• _Instructions to follow_
The whole listing is to be reproduced exactly as given.

━━━━━━

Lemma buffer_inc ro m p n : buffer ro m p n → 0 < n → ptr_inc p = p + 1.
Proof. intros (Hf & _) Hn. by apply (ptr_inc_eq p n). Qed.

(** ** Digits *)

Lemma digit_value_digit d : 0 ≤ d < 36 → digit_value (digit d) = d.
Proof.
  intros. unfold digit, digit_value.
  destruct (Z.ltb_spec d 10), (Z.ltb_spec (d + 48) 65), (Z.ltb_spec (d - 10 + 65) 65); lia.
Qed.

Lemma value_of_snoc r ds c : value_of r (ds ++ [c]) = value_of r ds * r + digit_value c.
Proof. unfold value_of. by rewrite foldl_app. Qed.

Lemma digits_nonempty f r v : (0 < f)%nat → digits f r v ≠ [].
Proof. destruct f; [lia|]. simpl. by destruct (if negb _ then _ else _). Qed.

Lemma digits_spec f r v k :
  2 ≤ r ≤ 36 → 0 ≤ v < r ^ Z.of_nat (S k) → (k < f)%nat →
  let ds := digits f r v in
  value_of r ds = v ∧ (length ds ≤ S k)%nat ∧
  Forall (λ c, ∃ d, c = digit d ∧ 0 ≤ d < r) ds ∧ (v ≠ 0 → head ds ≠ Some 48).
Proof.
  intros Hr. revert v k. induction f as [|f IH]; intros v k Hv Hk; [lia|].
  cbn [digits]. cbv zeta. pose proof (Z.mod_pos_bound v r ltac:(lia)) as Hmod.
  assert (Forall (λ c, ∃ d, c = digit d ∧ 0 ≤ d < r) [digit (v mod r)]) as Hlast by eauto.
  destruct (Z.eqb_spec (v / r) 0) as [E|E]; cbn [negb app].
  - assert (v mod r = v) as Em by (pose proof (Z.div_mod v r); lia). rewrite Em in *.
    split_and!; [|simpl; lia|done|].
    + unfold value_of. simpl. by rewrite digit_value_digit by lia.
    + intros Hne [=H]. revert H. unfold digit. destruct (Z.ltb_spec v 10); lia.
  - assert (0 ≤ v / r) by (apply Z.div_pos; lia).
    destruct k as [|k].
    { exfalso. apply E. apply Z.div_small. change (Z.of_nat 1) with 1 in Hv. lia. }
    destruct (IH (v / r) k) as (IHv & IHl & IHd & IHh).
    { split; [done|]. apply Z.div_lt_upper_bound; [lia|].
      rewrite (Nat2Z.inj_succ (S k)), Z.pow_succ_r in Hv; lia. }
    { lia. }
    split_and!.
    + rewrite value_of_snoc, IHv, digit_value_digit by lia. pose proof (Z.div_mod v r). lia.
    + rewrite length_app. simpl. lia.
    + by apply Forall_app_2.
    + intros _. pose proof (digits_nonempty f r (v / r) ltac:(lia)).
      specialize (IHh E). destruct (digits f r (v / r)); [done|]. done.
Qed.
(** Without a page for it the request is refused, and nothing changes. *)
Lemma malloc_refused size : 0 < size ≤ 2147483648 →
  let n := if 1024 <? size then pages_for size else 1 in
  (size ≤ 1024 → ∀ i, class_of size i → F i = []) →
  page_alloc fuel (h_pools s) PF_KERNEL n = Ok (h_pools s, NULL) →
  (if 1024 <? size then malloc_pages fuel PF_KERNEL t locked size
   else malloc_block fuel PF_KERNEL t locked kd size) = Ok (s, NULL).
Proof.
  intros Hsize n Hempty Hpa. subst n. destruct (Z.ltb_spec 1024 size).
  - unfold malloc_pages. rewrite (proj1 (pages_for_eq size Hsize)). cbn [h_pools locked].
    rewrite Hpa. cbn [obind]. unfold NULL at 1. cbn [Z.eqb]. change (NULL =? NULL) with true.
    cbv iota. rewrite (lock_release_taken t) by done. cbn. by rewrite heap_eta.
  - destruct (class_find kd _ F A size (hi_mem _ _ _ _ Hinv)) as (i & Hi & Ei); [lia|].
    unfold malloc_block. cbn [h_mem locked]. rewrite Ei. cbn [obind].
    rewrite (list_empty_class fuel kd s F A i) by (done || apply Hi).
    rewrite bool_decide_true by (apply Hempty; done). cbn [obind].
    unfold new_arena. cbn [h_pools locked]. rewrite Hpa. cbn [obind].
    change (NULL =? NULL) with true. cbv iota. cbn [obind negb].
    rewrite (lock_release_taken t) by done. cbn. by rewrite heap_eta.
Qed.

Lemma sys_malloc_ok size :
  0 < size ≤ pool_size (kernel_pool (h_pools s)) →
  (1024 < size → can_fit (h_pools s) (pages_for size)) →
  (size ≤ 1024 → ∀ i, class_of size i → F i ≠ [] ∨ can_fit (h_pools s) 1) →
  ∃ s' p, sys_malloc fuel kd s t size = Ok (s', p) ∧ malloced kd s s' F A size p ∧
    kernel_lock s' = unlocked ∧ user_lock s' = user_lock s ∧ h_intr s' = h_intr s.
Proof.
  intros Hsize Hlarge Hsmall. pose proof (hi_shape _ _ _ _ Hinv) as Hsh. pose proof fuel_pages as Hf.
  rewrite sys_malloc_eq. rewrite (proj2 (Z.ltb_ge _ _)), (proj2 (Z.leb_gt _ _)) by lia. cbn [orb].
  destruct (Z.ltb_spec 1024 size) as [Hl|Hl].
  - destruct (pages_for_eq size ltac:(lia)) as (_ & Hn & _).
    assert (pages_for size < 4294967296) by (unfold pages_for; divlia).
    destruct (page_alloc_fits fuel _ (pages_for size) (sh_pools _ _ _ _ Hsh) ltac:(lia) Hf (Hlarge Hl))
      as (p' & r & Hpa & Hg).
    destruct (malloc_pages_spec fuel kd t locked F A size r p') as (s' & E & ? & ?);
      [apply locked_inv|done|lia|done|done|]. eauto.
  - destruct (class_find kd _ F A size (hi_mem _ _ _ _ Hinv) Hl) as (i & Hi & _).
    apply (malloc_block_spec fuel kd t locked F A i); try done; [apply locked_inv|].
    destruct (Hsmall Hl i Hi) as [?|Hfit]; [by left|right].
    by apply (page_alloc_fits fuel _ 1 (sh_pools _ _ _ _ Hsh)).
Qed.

━━━━━━

• _Answer_
Lemma buffer_inc ro m p n : buffer ro m p n → 0 < n → ptr_inc p = p + 1.
Proof. intros (Hf & _) Hn. by apply (ptr_inc_eq p n). Qed.

(** ** Digits *)

Lemma digit_value_digit d : 0 ≤ d < 36 → digit_value (digit d) = d.
Proof.
  intros. unfold digit, digit_value.
  destruct (Z.ltb_spec d 10), (Z.ltb_spec (d + 48) 65), (Z.ltb_spec (d - 10 + 65) 65); lia.
Qed.

Lemma value_of_snoc r ds c : value_of r (ds ++ [c]) = value_of r ds * r + digit_value c.
Proof. unfold value_of. by rewrite foldl_app. Qed.

Lemma digits_nonempty f r v : (0 < f)%nat → digits f r v ≠ [].
Proof. destruct f; [lia|]. simpl. by destruct (if negb _ then _ else _). Qed.

Lemma digits_spec f r v k :
  2 ≤ r ≤ 36 → 0 ≤ v < r ^ Z.of_nat (S k) → (k < f)%nat →
  let ds := digits f r v in
  value_of r ds = v ∧ (length ds ≤ S k)%nat ∧
  Forall (λ c, ∃ d, c = digit d ∧ 0 ≤ d < r) ds ∧ (v ≠ 0 → head ds ≠ Some 48).
Proof.
  intros Hr. revert v k. induction f as [|f IH]; intros v k Hv Hk; [lia|].
  cbn [digits]. cbv zeta. pose proof (Z.mod_pos_bound v r ltac:(lia)) as Hmod.
  assert (Forall (λ c, ∃ d, c = digit d ∧ 0 ≤ d < r) [digit (v mod r)]) as Hlast by eauto.
  destruct (Z.eqb_spec (v / r) 0) as [E|E]; cbn [negb app].
  - assert (v mod r = v) as Em by (pose proof (Z.div_mod v r); lia). rewrite Em in *.
    split_and!; [|simpl; lia|done|].
    + unfold value_of. simpl. by rewrite digit_value_digit by lia.
    + intros Hne [=H]. revert H. unfold digit. destruct (Z.ltb_spec v 10); lia.
  - assert (0 ≤ v / r) by (apply Z.div_pos; lia).
    destruct k as [|k].
    { exfalso. apply E. apply Z.div_small. change (Z.of_nat 1) with 1 in Hv. lia. }
    destruct (IH (v / r) k) as (IHv & IHl & IHd & IHh).
    { split; [done|]. apply Z.div_lt_upper_bound; [lia|].
      rewrite (Nat2Z.inj_succ (S k)), Z.pow_succ_r in Hv; lia. }
    { lia. }
    split_and!.
    + rewrite value_of_snoc, IHv, digit_value_digit by lia. pose proof (Z.div_mod v r). lia.
    + rewrite length_app. simpl. lia.
    + by apply Forall_app_2.
    + intros _. pose proof (digits_nonempty f r (v / r) ltac:(lia)).
      specialize (IHh E). destruct (digits f r (v / r)); [done|]. done.
Qed.
(** Without a page for it the request is refused, and nothing changes. *)
Lemma malloc_refused size : 0 < size ≤ 2147483648 →
  let n := if 1024 <? size then pages_for size else 1 in
  (size ≤ 1024 → ∀ i, class_of size i → F i = []) →
  page_alloc fuel (h_pools s) PF_KERNEL n = Ok (h_pools s, NULL) →
  (if 1024 <? size then malloc_pages fuel PF_KERNEL t locked size
   else malloc_block fuel PF_KERNEL t locked kd size) = Ok (s, NULL).
Proof.
  intros Hsize n Hempty Hpa. subst n. destruct (Z.ltb_spec 1024 size).
  - unfold malloc_pages. rewrite (proj1 (pages_for_eq size Hsize)). cbn [h_pools locked].
    rewrite Hpa. cbn [obind]. unfold NULL at 1. cbn [Z.eqb]. change (NULL =? NULL) with true.
    cbv iota. rewrite (lock_release_taken t) by done. cbn. by rewrite heap_eta.
  - destruct (class_find kd _ F A size (hi_mem _ _ _ _ Hinv)) as (i & Hi & Ei); [lia|].
    unfold malloc_block. cbn [h_mem locked]. rewrite Ei. cbn [obind].
    rewrite (list_empty_class fuel kd s F A i) by (done || apply Hi).
    rewrite bool_decide_true by (apply Hempty; done). cbn [obind].
    unfold new_arena. cbn [h_pools locked]. rewrite Hpa. cbn [obind].
    change (NULL =? NULL) with true. cbv iota. cbn [obind negb].
    rewrite (lock_release_taken t) by done. cbn. by rewrite heap_eta.
Qed.

Lemma sys_malloc_ok size :
  0 < size ≤ pool_size (kernel_pool (h_pools s)) →
  (1024 < size → can_fit (h_pools s) (pages_for size)) →
  (size ≤ 1024 → ∀ i, class_of size i → F i ≠ [] ∨ can_fit (h_pools s) 1) →
  ∃ s' p, sys_malloc fuel kd s t size = Ok (s', p) ∧ malloced kd s s' F A size p ∧
    kernel_lock s' = unlocked ∧ user_lock s' = user_lock s ∧ h_intr s' = h_intr s.
Proof.
  intros Hsize Hlarge Hsmall. pose proof (hi_shape _ _ _ _ Hinv) as Hsh. pose proof fuel_pages as Hf.
  rewrite sys_malloc_eq. rewrite (proj2 (Z.ltb_ge _ _)), (proj2 (Z.leb_gt _ _)) by lia. cbn [orb].
  destruct (Z.ltb_spec 1024 size) as [Hl|Hl].
  - destruct (pages_for_eq size ltac:(lia)) as (_ & Hn & _).
    assert (pages_for size < 4294967296) by (unfold pages_for; divlia).
    destruct (page_alloc_fits fuel _ (pages_for size) (sh_pools _ _ _ _ Hsh) ltac:(lia) Hf (Hlarge Hl))
      as (p' & r & Hpa & Hg).
    destruct (malloc_pages_spec fuel kd t locked F A size r p') as (s' & E & ? & ?);
      [apply locked_inv|done|lia|done|done|]. eauto.
  - destruct (class_find kd _ F A size (hi_mem _ _ _ _ Hinv) Hl) as (i & Hi & _).
    apply (malloc_block_spec fuel kd t locked F A i); try done; [apply locked_inv|].
    destruct (Hsmall Hl i Hi) as [?|Hfit]; [by left|right].
    by apply (page_alloc_fits fuel _ 1 (sh_pools _ _ _ _ Hsh)).
Qed.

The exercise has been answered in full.